Why syntax-valid is not the same as deliverable

Here is the part people skip. A syntactically perfect address can still bounce. nobody@google.com passes every syntax rule — one @, a legal local part, a domain with a dot — and it may well be a mailbox that doesn't exist. Syntax validation tells you the address has the right shape. It does not, and cannot, tell you that the mailbox is real, the domain accepts mail, or the person still works there.

Proving an address is deliverable needs things this tool deliberately does not do: an MX-record lookup on the domain, an SMTP handshake with the receiving server, or a confirmation email. Those steps touch the network and reach outside your browser. This validator is a first-pass filter. It strips out the garbage that would bounce for obvious structural reasons, so your real send — or your paid verification service — isn't wasting attempts on john@@gmail.com. Treat a clean result as "the shape is correct," never as "this person will receive my email."

A worked example

Say a teammate hands you this pasted column:

alice@example.com
john@@gmail.com
JANE@Example.com
jane@gmail
bob@localhost
alice@example.com
mallory@sub.example.co.uk

Run it through the validator and the per-row report reads like this:

| Input | Valid | Reason | |---|---|---| | alice@example.com | yes | OK | | john@@gmail.com | no | more than one @ | | JANE@Example.com | yes | OK | | jane@gmail | no | domain has no dot / missing TLD | | bob@localhost | no | missing TLD | | alice@example.com | duplicate | already seen above | | mallory@sub.example.co.uk | yes | OK |

Four rows survive the syntax check, three are flagged, and one is a duplicate. From there you can keep unique rows only, sort the normalized output, and switch the export between CSV, JSON, Markdown, SQL IN, a TypeScript union, or plain lines — whichever artifact the next step needs. The flagged rows stay in view so you, or whoever owns the source data, can correct them rather than silently dropping them.

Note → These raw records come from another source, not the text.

(* ===== verification/Asn1Types.v ===== *)
(** * encoding/asn1 at Go types

    [asn1.Unmarshal] and [asn1.Marshal] are driven by the Go type of the value
    and the tags of its fields.  [gotype] describes those types: a structure
    lists its fields with their parameters, and the record the description is
    for is its index, so that decoding yields the record itself.  [parseField]
    is the decoder by recursion on the description; like the code, it updates
    the value it is given, so optional fields that are absent keep it. *)
From S2P Require Import Prelude GoBytes Loops Asn1.

(** The parts of [time] behind [asn1]: a time and how the two formats parse. *)
Class GoTime := {
  Time : Type;
  time_zero : Time;
  parseUTCTime : bytes → res error Time;
  parseGeneralizedTime : bytes → res error Time;
  (** whether a time is the zero time, and its encoding with the tag used *)
  time_is_zero : Time → bool;
  makeTime : Time → res error (Z * bytes);
}.
Class GoTimeLaws `{GoTime} : Prop := {
  parseUTCTime_returns b : no_crash (parseUTCTime b);
  parseGeneralizedTime_returns b : no_crash (parseGeneralizedTime b);
}.

(** ** Types *)

(** [fieldParameters], of the parameters used here *)
Record fieldParameters := mkParams {
  p_optional : bool; p_explicit : bool; p_set : bool; p_tag : option Z;
  p_defaultValue : option Z; p_stringType : Z;
}.
Definition plain : fieldParameters := mkParams false false false None None 0.
Definition optional : fieldParameters := mkParams true false false None None 0.
Definition optional_tag (t : Z) : fieldParameters := mkParams true false false (Some t) None 0.
Definition implicit_tag (t : Z) : fieldParameters := mkParams false false false (Some t) None 0.
Definition explicit_tag (t : Z) : fieldParameters := mkParams false true false (Some t) None 0.

Section Types.
Context {T : GoTime}.

(** The dynamic value of an [interface{}] *)
Inductive any :=
| AnyNil
| AnyString (s : bytes)
| AnyInt64 (n : Z)
| AnyBitString (b : BitString)
| AnyOID (oid : list Z)
| AnyTime (t : Time)
| AnyBytes (b : bytes).

(** A structure [A] lists its fields in order, with the projection that reads
    them; [C] is the type of the constructor that remains to be applied. *)
Inductive gotype : Type → Type :=
| GBool : gotype bool
| GInt : gotype Z
| GEnumerated : gotype Z
| GBigInt : gotype (option Z)
| GString : gotype bytes
| GBytes : gotype bytes
| GOID : gotype (list Z)
| GBitString : gotype BitString
| GTime : gotype Time
| GRawValue : gotype RawValue
| GInterface : gotype any
| GStruct {C A} (mk : C) (fs : gofields C A) : gotype A
| GSlice {A} (isSet : bool) (elem : gotype A) : gotype (list A)
with gofields : Type → Type → Type :=
| FNil {A} : gofields A A
| FRaw {C A} (get : A → bytes) (fs : gofields C A) : gofields (bytes → C) A
| FCons {B C A} (params : fieldParameters) (get : A → B) (t : gotype B) (fs : gofields C A)
    : gofields (B → C) A.

(** [reflect.Zero] *)
Fixpoint zero {A} (t : gotype A) : A :=
  match t in gotype A return A with
  | GBool => false
  | GInt => 0
  | GEnumerated => 0
  | GBigInt => None
  | GString => []
  | GBytes => []
  | GOID => []
  | GBitString => mkBits [] 0
  | GTime => time_zero
  | GRawValue => mkRaw 0 0 false [] []
  | GInterface => AnyNil
  | GStruct mk fs => zero_fields fs mk
  | GSlice _ _ => []
  end
with zero_fields {C A} (fs : gofields C A) : C → A :=
  match fs in gofields C A return C → A with
  | FNil => λ a, a
  | FRaw _ fs => λ mk, zero_fields fs (mk [])
  | FCons _ _ t fs => λ mk, zero_fields fs (mk (zero t))
  end.

(** [getUniversalType]: whether any tag will do, the tag and the form *)
Record universal := mkUniversal { u_matchAny : bool; u_tag : Z; u_compound : bool }.
Definition getUniversalType {A} (t : gotype A) : option universal :=
  match t with
  | GBool => Some (mkUniversal false TagBoolean false)
  | GInt => Some (mkUniversal false TagInteger false)
  | GEnumerated => Some (mkUniversal false TagEnum false)
  | GBigInt => Some (mkUniversal false TagInteger false)
  | GString => Some (mkUniversal false TagPrintableString false)
  | GBytes => Some (mkUniversal false TagOctetString false)
  | GOID => Some (mkUniversal false TagOID false)
  | GBitString => Some (mkUniversal false TagBitString false)
  | GTime => Some (mkUniversal false TagUTCTime false)
  | GRawValue => Some (mkUniversal true (-1) false)
  | GInterface => None
  | GStruct _ _ => Some (mkUniversal false TagSequence true)
  | GSlice isSet _ => Some (mkUniversal false (if isSet then TagSet else TagSequence) true)
  end.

Cleaning a mailing list in practice

The first time I did this on a vendor lead list, I expected a handful of bad rows. The export had about 4,000 addresses; roughly 200 failed syntax outright — double @ signs from a form bug, a cluster of rows where a comma in someone's company name had shifted the email into the wrong column, and a long tail of @gmail and @yahoo with no .com. None of those would have delivered. Catching them before the import meant the CRM didn't choke on malformed rows, and my later deliverability check ran against a list that was already structurally sound. The reasons column was the useful part: I could hand the source owner an exact list of what to fix instead of a vague "your file has problems."

A practical order of operations:

  1. Paste or upload the raw list. Copied web text often carries hidden whitespace, so a separate normalize pass helps before you dedupe.
  2. Read the reasons. Don't just count the failures — the reason tells you whether it's a typo (@@), a missing TLD, an over-long local part, or a split cell. Each implies a different fix.
  3. Keep unique rows and sort, so the output is stable and diff-friendly.
  4. Export the right format. Keep an audit trail by downloading CSV or Markdown with line numbers rather than copying only the final list — that way you can trace any address back to its source row.

If your job is narrower, the focused tools split the work apart. Pull addresses out of messy text with the Email Address Extractor, standardize casing and whitespace with the Email Address Normalizer, collapse repeats with the Email Address Deduplicator, or reshape a clean list into another format with the Email Address List Converter. When you're chasing domains rather than full addresses, the Domain Name Extractor does that one job. And if the upstream file is the problem, the Text File Cleaner handles the whitespace and stray-character cleanup before any of the above.

The takeaway

Syntax validation is the cheap, fast, offline first pass: it confirms each address has one @, a legal local part, and a domain with a dot, and it names the typos that don't. It will not tell you the mailbox exists — that's a separate, network-bound check you run after the list is structurally clean. Used in that order, you stop wasting deliverability attempts on rows that were never valid in the first place, and you hand back a list with every failure explained.